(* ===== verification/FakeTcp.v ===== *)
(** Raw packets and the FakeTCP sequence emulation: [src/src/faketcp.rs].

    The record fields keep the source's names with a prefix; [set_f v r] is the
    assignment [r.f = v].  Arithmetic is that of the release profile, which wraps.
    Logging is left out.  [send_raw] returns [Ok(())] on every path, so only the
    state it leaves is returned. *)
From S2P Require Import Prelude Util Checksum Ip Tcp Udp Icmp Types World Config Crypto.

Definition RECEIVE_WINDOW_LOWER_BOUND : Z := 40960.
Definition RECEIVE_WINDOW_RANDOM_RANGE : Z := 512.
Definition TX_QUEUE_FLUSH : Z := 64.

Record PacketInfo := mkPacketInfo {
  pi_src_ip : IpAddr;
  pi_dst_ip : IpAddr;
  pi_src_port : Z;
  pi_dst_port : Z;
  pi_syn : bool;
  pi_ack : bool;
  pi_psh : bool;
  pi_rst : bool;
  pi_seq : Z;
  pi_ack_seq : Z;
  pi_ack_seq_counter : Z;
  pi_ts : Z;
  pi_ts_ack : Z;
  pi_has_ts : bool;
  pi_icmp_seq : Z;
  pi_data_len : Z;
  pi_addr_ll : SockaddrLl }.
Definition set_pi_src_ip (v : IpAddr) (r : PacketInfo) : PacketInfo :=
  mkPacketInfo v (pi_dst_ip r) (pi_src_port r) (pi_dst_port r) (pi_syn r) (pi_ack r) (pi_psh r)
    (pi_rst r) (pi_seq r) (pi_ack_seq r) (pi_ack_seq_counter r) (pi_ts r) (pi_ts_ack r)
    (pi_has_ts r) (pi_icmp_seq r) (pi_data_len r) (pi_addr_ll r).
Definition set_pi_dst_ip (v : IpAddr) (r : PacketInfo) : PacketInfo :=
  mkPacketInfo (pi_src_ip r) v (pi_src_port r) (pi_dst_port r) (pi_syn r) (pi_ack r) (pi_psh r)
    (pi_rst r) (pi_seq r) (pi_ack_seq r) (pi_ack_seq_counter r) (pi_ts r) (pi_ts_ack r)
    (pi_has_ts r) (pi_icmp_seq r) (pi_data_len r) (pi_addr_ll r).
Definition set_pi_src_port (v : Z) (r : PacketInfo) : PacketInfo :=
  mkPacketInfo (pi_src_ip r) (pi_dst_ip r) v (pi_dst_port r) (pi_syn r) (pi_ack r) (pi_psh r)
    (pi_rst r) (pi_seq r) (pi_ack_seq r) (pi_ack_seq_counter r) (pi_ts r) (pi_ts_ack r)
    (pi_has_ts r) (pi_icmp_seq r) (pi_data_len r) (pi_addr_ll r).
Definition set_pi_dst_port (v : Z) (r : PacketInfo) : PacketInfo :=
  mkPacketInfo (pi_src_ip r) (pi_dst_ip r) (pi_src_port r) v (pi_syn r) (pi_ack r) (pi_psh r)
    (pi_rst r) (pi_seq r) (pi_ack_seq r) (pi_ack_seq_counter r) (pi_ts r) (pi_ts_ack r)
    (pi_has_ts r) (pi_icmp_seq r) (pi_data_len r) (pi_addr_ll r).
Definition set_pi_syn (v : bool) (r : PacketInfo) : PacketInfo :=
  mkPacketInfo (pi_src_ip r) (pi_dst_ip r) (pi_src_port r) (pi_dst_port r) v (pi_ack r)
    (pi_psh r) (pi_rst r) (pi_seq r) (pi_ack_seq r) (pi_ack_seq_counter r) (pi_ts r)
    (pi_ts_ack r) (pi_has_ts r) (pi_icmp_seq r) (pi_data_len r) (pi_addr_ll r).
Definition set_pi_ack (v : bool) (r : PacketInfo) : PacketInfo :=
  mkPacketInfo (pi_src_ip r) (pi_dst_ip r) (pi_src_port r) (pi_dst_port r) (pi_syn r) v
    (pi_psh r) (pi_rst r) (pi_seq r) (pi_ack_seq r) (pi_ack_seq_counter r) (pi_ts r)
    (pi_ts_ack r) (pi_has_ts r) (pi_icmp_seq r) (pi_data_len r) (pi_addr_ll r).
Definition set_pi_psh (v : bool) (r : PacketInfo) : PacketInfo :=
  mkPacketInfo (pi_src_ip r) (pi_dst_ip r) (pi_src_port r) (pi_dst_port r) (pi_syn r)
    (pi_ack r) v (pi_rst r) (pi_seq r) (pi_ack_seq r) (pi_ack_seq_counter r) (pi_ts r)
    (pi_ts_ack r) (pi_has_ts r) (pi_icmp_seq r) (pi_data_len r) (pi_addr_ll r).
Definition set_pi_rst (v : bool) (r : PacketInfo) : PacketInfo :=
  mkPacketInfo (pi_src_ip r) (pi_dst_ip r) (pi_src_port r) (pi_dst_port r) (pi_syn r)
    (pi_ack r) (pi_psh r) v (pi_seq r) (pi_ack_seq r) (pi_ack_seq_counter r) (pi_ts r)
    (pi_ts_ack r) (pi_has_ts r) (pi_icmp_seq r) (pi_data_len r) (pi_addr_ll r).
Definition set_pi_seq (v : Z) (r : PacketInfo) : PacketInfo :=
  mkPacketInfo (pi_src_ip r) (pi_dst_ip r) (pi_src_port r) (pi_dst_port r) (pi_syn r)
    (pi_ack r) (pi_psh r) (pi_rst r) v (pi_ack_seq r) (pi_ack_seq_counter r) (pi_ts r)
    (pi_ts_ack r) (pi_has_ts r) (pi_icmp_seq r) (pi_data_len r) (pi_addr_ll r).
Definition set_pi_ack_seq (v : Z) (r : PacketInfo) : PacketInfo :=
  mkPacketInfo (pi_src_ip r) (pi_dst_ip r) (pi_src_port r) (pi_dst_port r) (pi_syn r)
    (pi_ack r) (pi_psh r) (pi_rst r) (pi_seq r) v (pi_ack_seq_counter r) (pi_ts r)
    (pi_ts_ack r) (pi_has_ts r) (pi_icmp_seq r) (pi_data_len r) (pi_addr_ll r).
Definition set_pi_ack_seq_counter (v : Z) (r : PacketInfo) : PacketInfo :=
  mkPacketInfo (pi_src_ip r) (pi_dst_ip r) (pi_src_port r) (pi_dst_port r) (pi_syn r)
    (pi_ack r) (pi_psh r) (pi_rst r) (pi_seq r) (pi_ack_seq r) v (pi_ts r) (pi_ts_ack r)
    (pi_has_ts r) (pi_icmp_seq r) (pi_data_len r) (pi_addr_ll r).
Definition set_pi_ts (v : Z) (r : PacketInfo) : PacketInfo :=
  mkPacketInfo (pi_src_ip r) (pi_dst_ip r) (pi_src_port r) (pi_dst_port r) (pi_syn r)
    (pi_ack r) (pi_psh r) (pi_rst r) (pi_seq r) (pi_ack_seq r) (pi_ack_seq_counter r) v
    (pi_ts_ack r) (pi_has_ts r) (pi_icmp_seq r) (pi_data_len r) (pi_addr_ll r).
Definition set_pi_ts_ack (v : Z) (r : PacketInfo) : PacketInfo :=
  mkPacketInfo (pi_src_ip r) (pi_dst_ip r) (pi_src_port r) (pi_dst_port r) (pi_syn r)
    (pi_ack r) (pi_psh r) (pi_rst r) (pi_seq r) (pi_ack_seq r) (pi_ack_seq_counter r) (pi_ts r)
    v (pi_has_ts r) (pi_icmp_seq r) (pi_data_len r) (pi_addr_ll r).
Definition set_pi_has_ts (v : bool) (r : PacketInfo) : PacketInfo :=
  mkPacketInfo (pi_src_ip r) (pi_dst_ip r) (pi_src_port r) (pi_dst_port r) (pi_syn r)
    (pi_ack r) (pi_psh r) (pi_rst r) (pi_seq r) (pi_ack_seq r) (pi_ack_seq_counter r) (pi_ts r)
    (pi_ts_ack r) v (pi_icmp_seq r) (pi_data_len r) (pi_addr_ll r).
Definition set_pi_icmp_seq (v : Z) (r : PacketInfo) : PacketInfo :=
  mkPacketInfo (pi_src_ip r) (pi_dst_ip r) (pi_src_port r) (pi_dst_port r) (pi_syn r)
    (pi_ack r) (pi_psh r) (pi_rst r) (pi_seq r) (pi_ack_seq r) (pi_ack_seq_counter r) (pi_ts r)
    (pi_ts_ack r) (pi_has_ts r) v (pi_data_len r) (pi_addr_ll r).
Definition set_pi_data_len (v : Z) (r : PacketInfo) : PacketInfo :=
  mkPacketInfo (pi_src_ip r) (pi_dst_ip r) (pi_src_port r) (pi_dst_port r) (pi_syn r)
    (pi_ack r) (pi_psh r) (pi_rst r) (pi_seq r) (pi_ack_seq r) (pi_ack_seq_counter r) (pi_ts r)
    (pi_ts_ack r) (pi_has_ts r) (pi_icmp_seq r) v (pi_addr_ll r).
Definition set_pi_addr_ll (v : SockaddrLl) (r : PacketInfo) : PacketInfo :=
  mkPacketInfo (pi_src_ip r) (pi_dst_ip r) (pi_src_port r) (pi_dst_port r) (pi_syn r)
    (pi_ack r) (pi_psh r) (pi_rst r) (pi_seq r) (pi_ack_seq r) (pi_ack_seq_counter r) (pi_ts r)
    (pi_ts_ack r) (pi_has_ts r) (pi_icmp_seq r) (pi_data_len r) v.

* _Exercise_: Show each line of the material above where "IpAddr" occurs.

* _Written solution_:
  pi_src_ip : IpAddr;
  pi_dst_ip : IpAddr;
Definition set_pi_src_ip (v : IpAddr) (r : PacketInfo) : PacketInfo :=
Definition set_pi_dst_ip (v : IpAddr) (r : PacketInfo) : PacketInfo :=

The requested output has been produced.